An interesting parallel with Andrew and some Lee-ites I interacted with a few years ago: when I responded to their posts in a regional church forum in England, and I demonstrated a less-than-reverent attitude to Witness Lee's work, and called them on their incessant use of voluminous quotes from Lee versus writing one simple sentence of their own, they began to get pretty nasty. They said I was an evil person with a dark heart, etc. They told me I had been ambitious in the Local Churches but had been thwarted and now I was out spewing venom, and seeking to stumble others and draw them after myself and so forth.

I was kind of shocked. I mean, I had no idea I was such an evil creature! Simply because I had disagreed with Lee's theses, and treated his ideas critically like any other author, suddenly I was, to them, the most vile of men, and a despiser of God's authority.

My point is that perhaps both Andrew and these Lee acolytes held that their particular author held some special position, above our ability to critically appraise it.

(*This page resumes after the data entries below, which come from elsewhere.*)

Lemma reassigned_role c c' who ro w :
  lists_ok c → reassigned c c' who ro → role c' w = if decide (w = who) then ro else role c w.
Proof.
  intros Hc Hr. pose proof (reassigned_ok _ _ _ _ Hc Hr) as Hc'. destruct Hr as [_ Hm].
  destruct (role c' w) as [r|] eqn:Hrole.
  - apply role_spec in Hrole; [|done]. apply Hm in Hrole. case_decide; [done|].
    symmetry. by apply role_spec.
  - rewrite role_None in Hrole by done. case_decide.
    + destruct ro as [r|]; [|done]. destruct (Hrole r). apply Hm. by rewrite decide_True.
    + symmetry. apply role_None; [done|]. intros r Hin. apply (Hrole r), Hm. by rewrite decide_False.
Qed.

(** Changing the vector of one role. *)
Definition upd (c : CommitteeList) (r : Role) (f : list AccountId → list AccountId) : CommitteeList :=
  match r with
  | Normal => c <| normal ::= f |>
  | Resting => c <| chill_list ::= f |>
  | Waiting => c <| waiting_box_pubkey ::= f |>
  | Fulfilling => c <| fulfilling_list ::= f |>
  end.
Definition drop_role (c : CommitteeList) (r : Role) (who : AccountId) : CommitteeList :=
  upd c r (λ l, rm_item l who).
Definition give_role (c : CommitteeList) (r : Role) (who : AccountId) : CommitteeList :=
  upd c r (λ l, add_item l who).

Lemma list_of_upd c r f r' :
  list_of (upd c r f) r' = if decide (r' = r) then f (list_of c r) else list_of c r'.
Proof. by destruct r, r'. Qed.

Lemma drop_role_spec c r who :
  (∀ r, sorted (list_of c r)) →
  (∀ r', sorted (list_of (drop_role c r who) r')) ∧
  ∀ w r', w ∈ list_of (drop_role c r who) r' ↔ w ∈ list_of c r' ∧ ¬ (r' = r ∧ w = who).
Proof.
  intros Hs. pose proof (rm_item_spec (list_of c r) who (Hs r)) as [H1 H2].
  unfold drop_role. split; [intros r'|intros w r']; rewrite list_of_upd; case_decide; subst; naive_solver.
Qed.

So to Andrew, as to them, it was "plain" that everything put out by this person was self-evidently true, and all which critiqued it was patently absurd, and anyone who persisted in "not getting it" was therefore willfully obtuse, and immoral, to some degree.

In other words, if the author was perceived by them to be God's special anointed oracle, then by treating that author's ideas like that of any redeemed and fallible sinner (think of Peter's repeated and well-documented failures, even AFTER the day of Pentecost) we were actually rebelling against the throne of God Himself.

Or so I suppose. Anyway, I was struck by the parallel experience of how an attempt at mature and civil discussion of the theology of the author in question, on its own merits, quickly degenerated into name-calling, in both cases.